Stored items
(* ===== verification/RlcPdu.v ===== *)
(** * RLC PDUs: reception lists, bit decoder, bit encoder

    Models [openair2/LAYER2/nr_rlc/nr_rlc_pdu.c] and [nr_rlc_pdu.h]: the
    received segment [nr_rlc_pdu_t] with the ordered insertion
    [nr_rlc_pdu_list_add], and the most-significant-bit-first decoder and
    encoder all PDU headers go through. A linked list of PDUs is the list of
    its nodes; a freed and nulled [data] pointer is [None]. *)

From S2P Require Import Prelude Bits.

(** ** Data *)
Record nr_rlc_pdu_t := mk_pdu {
  p_sn : Z;
  p_data : option bytes;      (* only SDU bytes, no header; [None] is NULL *)
  p_size : Z;
  p_so : Z;
  p_is_first : bool;
  p_is_last : bool;
}.
#[export] Instance eta_pdu : Eta nr_rlc_pdu_t := λ r,
  mk_pdu (p_sn r) (p_data r) (p_size r) (p_so r) (p_is_first r) (p_is_last r).
#[export] Instance set_p_data : Setter p_data := ltac:(derive_setter).
#[export] Instance set_p_size : Setter p_size := ltac:(derive_setter).

(** [memcpy] of [size] bytes of [data] into a fresh block. *)
Definition nr_rlc_new_pdu (sn so : Z) (is_first is_last : bool) (data : bytes) (size : Z)
  : outcome nr_rlc_pdu_t :=
  d ← buf_sub data 0 size;
  Ok (mk_pdu sn (Some d) size so is_first is_last).

(** Insertion ordered by [sn], then by [so]; after the nodes that compare equal. *)
Fixpoint nr_rlc_pdu_list_add (sn_compare : Z → Z → Z) (l : list nr_rlc_pdu_t)
    (pdu : nr_rlc_pdu_t) : list nr_rlc_pdu_t :=
  match l with
  | [] => [pdu]
  | cur :: next =>
      if (0 <? sn_compare (p_sn cur) (p_sn pdu))
         || ((p_sn cur =? p_sn pdu) && (p_so pdu <? p_so cur))
      then pdu :: cur :: next
      else cur :: nr_rlc_pdu_list_add sn_compare next pdu
  end.

(** ** Decoder *)
Record nr_rlc_pdu_decoder_t := mk_decoder {
  d_error : bool;
  d_byte : Z;                 (* next byte to decode *)
  d_bit : Z;                  (* next bit in next byte to decode *)
  d_buffer : bytes;
  d_size : Z;
}.
#[export] Instance eta_decoder : Eta nr_rlc_pdu_decoder_t := λ r,
  mk_decoder (d_error r) (d_byte r) (d_bit r) (d_buffer r) (d_size r).
#[export] Instance set_d_error : Setter d_error := ltac:(derive_setter).
#[export] Instance set_d_byte : Setter d_byte := ltac:(derive_setter).
#[export] Instance set_d_bit : Setter d_bit := ltac:(derive_setter).

Definition nr_rlc_pdu_decoder_init (buffer : bytes) (size : Z) : nr_rlc_pdu_decoder_t :=
  mk_decoder false 0 0 buffer size.

Definition nr_rlc_pdu_decoder_in_error (d : nr_rlc_pdu_decoder_t) : bool := d_error d.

What you have to do: Could you return all of the data exactly as written?

Completed exercise:
(* ===== verification/RlcPdu.v ===== *)
(** * RLC PDUs: reception lists, bit decoder, bit encoder

    Models [openair2/LAYER2/nr_rlc/nr_rlc_pdu.c] and [nr_rlc_pdu.h]: the
    received segment [nr_rlc_pdu_t] with the ordered insertion
    [nr_rlc_pdu_list_add], and the most-significant-bit-first decoder and
    encoder all PDU headers go through. A linked list of PDUs is the list of
    its nodes; a freed and nulled [data] pointer is [None]. *)

From S2P Require Import Prelude Bits.

(** ** Data *)
Record nr_rlc_pdu_t := mk_pdu {
  p_sn : Z;
  p_data : option bytes;      (* only SDU bytes, no header; [None] is NULL *)
  p_size : Z;
  p_so : Z;
  p_is_first : bool;
  p_is_last : bool;
}.
#[export] Instance eta_pdu : Eta nr_rlc_pdu_t := λ r,
  mk_pdu (p_sn r) (p_data r) (p_size r) (p_so r) (p_is_first r) (p_is_last r).
#[export] Instance set_p_data : Setter p_data := ltac:(derive_setter).
#[export] Instance set_p_size : Setter p_size := ltac:(derive_setter).

(** [memcpy] of [size] bytes of [data] into a fresh block. *)
Definition nr_rlc_new_pdu (sn so : Z) (is_first is_last : bool) (data : bytes) (size : Z)
  : outcome nr_rlc_pdu_t :=
  d ← buf_sub data 0 size;
  Ok (mk_pdu sn (Some d) size so is_first is_last).

(** Insertion ordered by [sn], then by [so]; after the nodes that compare equal. *)
Fixpoint nr_rlc_pdu_list_add (sn_compare : Z → Z → Z) (l : list nr_rlc_pdu_t)
    (pdu : nr_rlc_pdu_t) : list nr_rlc_pdu_t :=
  match l with
  | [] => [pdu]
  | cur :: next =>
      if (0 <? sn_compare (p_sn cur) (p_sn pdu))
         || ((p_sn cur =? p_sn pdu) && (p_so pdu <? p_so cur))
      then pdu :: cur :: next
      else cur :: nr_rlc_pdu_list_add sn_compare next pdu
  end.

(** ** Decoder *)
Record nr_rlc_pdu_decoder_t := mk_decoder {
  d_error : bool;
  d_byte : Z;                 (* next byte to decode *)
  d_bit : Z;                  (* next bit in next byte to decode *)
  d_buffer : bytes;
  d_size : Z;
}.
#[export] Instance eta_decoder : Eta nr_rlc_pdu_decoder_t := λ r,
  mk_decoder (d_error r) (d_byte r) (d_bit r) (d_buffer r) (d_size r).
#[export] Instance set_d_error : Setter d_error := ltac:(derive_setter).
#[export] Instance set_d_byte : Setter d_byte := ltac:(derive_setter).
#[export] Instance set_d_bit : Setter d_bit := ltac:(derive_setter).

Definition nr_rlc_pdu_decoder_init (buffer : bytes) (size : Z) : nr_rlc_pdu_decoder_t :=
  mk_decoder false 0 0 buffer size.

Definition nr_rlc_pdu_decoder_in_error (d : nr_rlc_pdu_decoder_t) : bool := d_error d.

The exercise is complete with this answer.